*** Opening of Records provided ***

(** The state of discovery over any number of rounds: every interface
    carries the node's hash under its own password and a beacon interval of one to
    fifteen seconds, and every listener belongs to a beaconing interface and uses
    its password and priority. After a round exactly the discovered interfaces are
    known; those known before keep their settings. A beacon sent in the round names
    this node's key, the port of the listener that is running on that interface,
    and the hash of the interface's password. *)
Theorem monitor_rounds_ok rs r (Hrs : Forall round_ok (rs ++ [r])) :
  let m := rounds Multicast_empty rs in
  let '(m', acts) := round m r in
  mc_ok pk m'
  /\ (forall name, is_Some (mc_interfaces m' !! name) <-> is_Some (rd_new r !! name))
  /\ (forall name old st, mc_interfaces m !! name = Some old -> mc_interfaces m' !! name = Some st -> settings st = settings old)
  /\ (forall i d, McBeacon i d ∈ acts -> exists name st l,
        mc_interfaces m' !! name = Some st /\ mc_listeners m' !! name = Some l /\ is_beacon st = true /\ i = is_index st
        /\ d = Advertisement_encode (own_beacon pk (li_port l) (is_hash st))
        /\ auth_hash pk (is_password st) = Ret (is_hash st)
        /\ li_options l = multicast_options (is_priority st) (is_password st)).
Proof.
  intros m. apply Forall_app in Hrs as [Hrs Hr]. rewrite Forall_singleton in Hr.
  pose proof (rounds_mc_ok rs _ empty_mc_ok Hrs) as Hm. fold m in Hm. pose proof (round_mc_ok m r Hm Hr) as Hm'.
  destruct (round_lookup m r (mc_ok_orphans m Hm)) as [Hl Hb]. destruct (round m r) as [m' acts]. cbn [fst snd] in *.
  split_and!; [done| | |].
  - intros name. destruct (Hl name) as [-> _]. destruct (rd_new r !! name); cbn; [|done]. split; by eexists.
  - intros name old st Ho Hst. destruct (Hl name) as [E _]. rewrite E in Hst. destruct (rd_new r !! name) as [ns|]; [|done].
    injection Hst as <-. destruct (turn_facts m r name ns) as (Hs & _). by rewrite Hs, Ho.
  - intros i d Hin. destruct (Hb i d Hin) as (name & ns & Hns & Ht). destruct (Hl name) as [E1 E2]. rewrite Hns in E1, E2. cbn in E1, E2.
    destruct (turn_facts m r name ns) as (Hs & Hi & _ & _ & Hbe).
    destruct (Hbe i d Ht) as (Hbc & l & Hli & -> & ->). unfold settings in Hs. injection Hs as S1 S2 S3 S4 S5 S6.
    exists name, (fst (fst (turn m r name ns))), l. rewrite E1, E2, Hli.
    pose proof (mo_listeners _ _ Hm' name) as Hlo. rewrite E1, E2, Hli in Hlo. destruct (Hlo l eq_refl) as [Hb' Ho].
    split_and!; try done; [by rewrite S6|]. exact (io_hash _ _ (mo_ifaces _ _ Hm' _ _ E1)).
Qed.

(** ** The schedule of the beacons of one interface *)

Definition is_beacon_action (a : McAction) : bool := match a with McBeacon _ _ => true | _ => false end.

(** The beacon the interface [name] sends in a round: when the interval was
    checked and when the beacon was out. *)
Definition beacon_sent (name : string) (m : Multicast) (r : Round) : option (Z * Z) :=
  ns ← rd_new r !! name;
  if existsb is_beacon_action (snd (turn m r name ns)) then Some (rd_times r name) else None.

Fixpoint beacons (name : string) (m : Multicast) (rs : list Round) : list (Z * Z) :=
  match rs with
  | [] => []
  | r :: rs => option_list (beacon_sent name m r) ++ beacons name (fst (round m r)) rs
  end.

(** The interval after [n] beacons. *)
Definition interval_after (n : Z) : Z := Z.min (n + 1) 15 * one_second.

(** Each beacon waits for the interval since the one before was out. *)
Fixpoint spaced (n last : Z) (ts : list (Z * Z)) : Prop :=
  match ts with
  | [] => True
  | (check, sent) :: ts => interval_after n <= check - last /\ spaced (n + 1) sent ts
  end.

Lemma announce_schedule bind times name st li : let a := announce pk bind times name st li in
  let fires := existsb is_beacon_action (snd a) in
  fires = bool_decide (is_beacon st = true /\ is_Some (snd (fst a)) /\ is_beacon_interval st <= elapsed times.1 (is_last_beacon st))
  /\ is_beacon_interval (fst (fst a)) = (if fires && (is_beacon_interval st <? BEACON_MAX_INTERVAL)
                                         then is_beacon_interval st + one_second else is_beacon_interval st)
  /\ is_last_beacon (fst (fst a)) = (if fires then times.2 else is_last_beacon st).
Proof.
  unfold announce. set (joins := if is_listen st then _ else _).
  assert (Hj : existsb is_beacon_action joins = false).
  { unfold joins. destruct (is_listen st); [|done]. by induction (is_addrs st). }
  set (l := if is_beacon st && _ then _ else li). clearbody joins l. destruct l as [info|].
  - destruct (is_beacon st); cbn [andb].
    + destruct (Z.leb_spec (is_beacon_interval st) (elapsed times.1 (is_last_beacon st))); cbn [fst snd].
      * rewrite existsb_app. cbn. rewrite orb_true_r. cbn. rewrite bool_decide_true by done. by destruct (_ <? _).
      * rewrite Hj, bool_decide_false by (intros (_ & _ & ?); lia). done.
    + cbn [fst snd]. rewrite Hj, bool_decide_false by (by intros [? _]). done.
  - cbn [fst snd]. rewrite Hj, bool_decide_false by (by intros (_ & [] & _)). done.
Qed.

(** Where an interface is in its schedule: [n] beacons sent, the last at [last]. *)
Definition on_schedule (name : string) (m : Multicast) (n last : Z) : Prop :=
  match mc_interfaces m !! name with
  | Some st => is_beacon_interval st = interval_after n /\ is_last_beacon st = last
  | None => False
  end.

Lemma interval_step n : 0 <= n ->
  (if interval_after n <? BEACON_MAX_INTERVAL then interval_after n + one_second else interval_after n) = interval_after (n + 1).
Proof.
  unfold interval_after, BEACON_MAX_INTERVAL, one_second. intros Hn.
  destruct (Z.ltb_spec (Z.min (n + 1) 15 * 1000000000) 15000000000); lia.
Qed.

Lemma schedule_step name m r n last : mc_ok pk m -> 0 <= n -> is_Some (rd_new r !! name) ->
  (on_schedule name m n last \/ mc_interfaces m !! name = None /\ n = 0 /\ last = rd_now r - 60 * one_second) ->
  match beacon_sent name m r with
  | Some (check, sent) => interval_after n <= check - last /\ on_schedule name (fst (round m r)) (n + 1) sent
  | None => on_schedule name (fst (round m r)) n last
  end.
Proof.
  intros Hm Hn [ns Hns] Hs. destruct (round_lookup m r (mc_ok_orphans m Hm)) as [Hl _]. destruct (Hl name) as [Hi _].
  unfold beacon_sent, on_schedule. rewrite Hi, Hns. cbn [mbind option_bind fmap option_fmap option_map].
  set (st := refreshed (rd_now r) (mc_interfaces m !! name) ns).
  assert (Hst : is_beacon_interval st = interval_after n /\ is_last_beacon st = last).
  { unfold st, refreshed. unfold on_schedule in Hs. destruct (mc_interfaces m !! name) as [old|].
    - by destruct Hs as [Hs|[? _]].
    - by destruct Hs as [[]|(_ & -> & ->)]. }
  destruct Hst as [Hiv Hla].
  destruct (announce_schedule (rd_bind r name) (rd_times r name) name st (mc_listeners m !! name)) as (Hf & Hin & Hlb).
  change (announce _ _ _ _ _ _) with (turn m r name ns) in *.
  destruct (existsb is_beacon_action (snd (turn m r name ns))).
  - symmetry in Hf. apply bool_decide_eq_true in Hf as (_ & _ & Hel). destruct (rd_times r name) as [check sent]. cbn [fst snd] in *.
    rewrite Hin, Hlb, Hiv in *. cbn [andb]. rewrite interval_step, Hla in * by done. split; [|done].
    unfold elapsed in Hel. unfold interval_after, one_second in *. lia.
  - rewrite Hin, Hlb. done.
Qed.

(** The beacons of an interface over any rounds in which it stays known:
    the first may follow at once; after the [n]-th one is out the next waits at
    least [min(n+1, 15)] seconds. Conversely a round sends the beacon whenever the
    interface beacons, has a listener and fifteen seconds have passed since the
    last. *)
Theorem beacon_schedule m name rs (Hm : mc_ok pk m) (Hnew : mc_interfaces m !! name = None) (Hrs : Forall round_ok rs)
    (Hstay : Forall (fun r => is_Some (rd_new r !! name)) rs) :
  match rs with
  | [] => True
  | r :: _ => spaced 0 (rd_now r - 60 * one_second) (beacons name m rs)
  end
  /\ (forall r st l, let m1 := rounds m rs in round_ok r -> is_Some (rd_new r !! name) ->
        mc_interfaces m1 !! name = Some st -> is_beacon st = true ->
        mc_listeners (fst (round m1 r)) !! name = Some l ->
        BEACON_MAX_INTERVAL <= elapsed (fst (rd_times r name)) (is_last_beacon st) ->
        beacon_sent name m1 r = Some (rd_times r name)).
Proof.
  split.
  - destruct rs as [|r rs]; [done|].
    assert (Hgo : forall rs m n last, mc_ok pk m -> 0 <= n -> Forall round_ok rs ->
      Forall (fun r => is_Some (rd_new r !! name)) rs -> on_schedule name m n last -> spaced n last (beacons name m rs)).
    { clear. intros rs. induction rs as [|r rs IH]; intros m n last Hm Hn Hrs Hst Hs; [done|].
      apply Forall_cons in Hrs as [Hr Hrs], Hst as [Hs1 Hst]. cbn [beacons].
      pose proof (schedule_step name m r n last Hm Hn Hs1 (or_introl Hs)) as Hstep.
      pose proof (round_mc_ok m r Hm Hr) as Hm'.
      destruct (beacon_sent name m r) as [[check sent]|]; cbn.
      - destruct Hstep as [? ?]. split; [done|]. apply IH; try done. lia.
      - by apply IH. }
    apply Forall_cons in Hrs as [Hr Hrs], Hstay as [Hs1 Hst]. cbn [beacons].
    pose proof (schedule_step name m r 0 (rd_now r - 60 * one_second) Hm ltac:(lia) Hs1 ltac:(by right)) as Hstep.
    pose proof (round_mc_ok m r Hm Hr) as Hm'.
    destruct (beacon_sent name m r) as [[check sent]|]; cbn.
    + destruct Hstep as [? ?]. split; [done|]. apply Hgo; try done.
    + by apply Hgo.
  - intros r st l m1 Hr [ns Hns] Hst Hb Hl Hel. pose proof (rounds_mc_ok rs m Hm Hrs) as Hm1. fold m1 in Hm1.
    destruct (round_lookup m1 r (mc_ok_orphans m1 Hm1)) as [Hlk _]. destruct (Hlk name) as [_ E]. rewrite E, Hns in Hl. cbn in Hl.
    unfold beacon_sent. rewrite Hns. cbn [mbind option_bind].
    destruct (announce_schedule (rd_bind r name) (rd_times r name) name
      (refreshed (rd_now r) (mc_interfaces m1 !! name) ns) (mc_listeners m1 !! name)) as (Hf & _).
    change (announce _ _ _ _ _ _) with (turn m1 r name ns) in Hf. rewrite Hf, bool_decide_true; [done|].
    rewrite Hst, Hl. split; [done|]. split; [by eexists|]. cbn.
    destruct (io_interval _ _ (mo_ifaces _ _ Hm1 _ _ Hst)) as (k & Hk & ->). unfold BEACON_MAX_INTERVAL, one_second in *. lia.
Qed.
End State.

(** ** From a datagram to a link *)

Abbreviation receives := (receive blake2b512 blake2b_mac512) (only parsing).

(** What a datagram can bring about. A peer is dialled only if the datagram
    is an advertisement of this protocol version for another node's key, it came
    over IPv6 on an interface that listens, its hash is that of the key under that
    interface's password, and there is no link to this key over that socket yet; it
    is dialled at the address the datagram came from and the announced port, with
    that interface's password and priority. *)
Theorem discovery_sound pk active ifaces from data d
    (Hrecv : receives pk active ifaces from data = Ret (Some d)) :
  exists adv name st ip port flowinfo scope_id, from = SockV6 ip port flowinfo scope_id
    /\ Advertisement_decode data = Ok adv
    /\ av_major_version adv = PROTOCOL_VERSION_MAJOR /\ av_minor_version adv = PROTOCOL_VERSION_MINOR
    /\ av_public_key adv <> pk
    /\ ifaces !! name = Some st /\ is_listen st = true /\ is_index st = scope_id
    /\ auth_hash (av_public_key adv) (is_password st) = Ret (av_hash adv)
    /\ has_key_addr (av_public_key adv) (dc_addr d) active = false
    /\ d = mkDiscovery (SockV6 ip (av_port adv) 0 scope_id) name (multicast_options (is_priority st) (is_password st)).
Proof.
  unfold receive in Hrecv. destruct (Advertisement_decode data) as [adv|] eqn:Hd; [|done].
  destruct (Z.eqb_spec (av_major_version adv) PROTOCOL_VERSION_MAJOR) as [Hma|]; [|done].
  destruct (Z.eqb_spec (av_minor_version adv) PROTOCOL_VERSION_MINOR) as [Hmi|]; [|done]. cbn [negb] in Hrecv.
  case_bool_decide as Hkey; [done|]. destruct from as [|ip port flowinfo scope_id]; [done|].
  destruct (has_key_addr _ _ _) eqn:Hk; [done|].
  destruct (find _ (map_iter ifaces)) as [[name st]|] eqn:Hf; [|done].
  apply find_some in Hf as [Hin Hst]. apply list_elem_of_In, elem_of_map_iter in Hin.
  apply andb_true_iff in Hst as [Hi Hlis]. apply Z.eqb_eq in Hi.
  destruct (compute_auth_hash _ _ _ (is_password st)) as [h|] eqn:Hh; [|done]. rewrite ret_bind in Hrecv.
  case_bool_decide as Heq; [|done]. injection Hrecv as <-. subst h.
  exists adv, name, st, ip, port, flowinfo, scope_id. by split_and!.
Qed.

*** Close of Records provided ***

▸ **Work required**: Only the lines from the one containing "- destruct rs as [|r rs]; [done|]." through the one containing "is an advertisement" are to be retyped, both boundary lines included, with no other material.

▸ **Written response**:
  - destruct rs as [|r rs]; [done|].
    assert (Hgo : forall rs m n last, mc_ok pk m -> 0 <= n -> Forall round_ok rs ->
      Forall (fun r => is_Some (rd_new r !! name)) rs -> on_schedule name m n last -> spaced n last (beacons name m rs)).
    { clear. intros rs. induction rs as [|r rs IH]; intros m n last Hm Hn Hrs Hst Hs; [done|].
      apply Forall_cons in Hrs as [Hr Hrs], Hst as [Hs1 Hst]. cbn [beacons].
      pose proof (schedule_step name m r n last Hm Hn Hs1 (or_introl Hs)) as Hstep.
      pose proof (round_mc_ok m r Hm Hr) as Hm'.
      destruct (beacon_sent name m r) as [[check sent]|]; cbn.
      - destruct Hstep as [? ?]. split; [done|]. apply IH; try done. lia.
      - by apply IH. }
    apply Forall_cons in Hrs as [Hr Hrs], Hstay as [Hs1 Hst]. cbn [beacons].
    pose proof (schedule_step name m r 0 (rd_now r - 60 * one_second) Hm ltac:(lia) Hs1 ltac:(by right)) as Hstep.
    pose proof (round_mc_ok m r Hm Hr) as Hm'.
    destruct (beacon_sent name m r) as [[check sent]|]; cbn.
    + destruct Hstep as [? ?]. split; [done|]. apply Hgo; try done.
    + by apply Hgo.
  - intros r st l m1 Hr [ns Hns] Hst Hb Hl Hel. pose proof (rounds_mc_ok rs m Hm Hrs) as Hm1. fold m1 in Hm1.
    destruct (round_lookup m1 r (mc_ok_orphans m1 Hm1)) as [Hlk _]. destruct (Hlk name) as [_ E]. rewrite E, Hns in Hl. cbn in Hl.
    unfold beacon_sent. rewrite Hns. cbn [mbind option_bind].
    destruct (announce_schedule (rd_bind r name) (rd_times r name) name
      (refreshed (rd_now r) (mc_interfaces m1 !! name) ns) (mc_listeners m1 !! name)) as (Hf & _).
    change (announce _ _ _ _ _ _) with (turn m1 r name ns) in Hf. rewrite Hf, bool_decide_true; [done|].
    rewrite Hst, Hl. split; [done|]. split; [by eexists|]. cbn.
    destruct (io_interval _ _ (mo_ifaces _ _ Hm1 _ _ Hst)) as (k & Hk & ->). unfold BEACON_MAX_INTERVAL, one_second in *. lia.
Qed.
End State.

(** ** From a datagram to a link *)

Abbreviation receives := (receive blake2b512 blake2b_mac512) (only parsing).

(** What a datagram can bring about. A peer is dialled only if the datagram
    is an advertisement of this protocol version for another node's key, it came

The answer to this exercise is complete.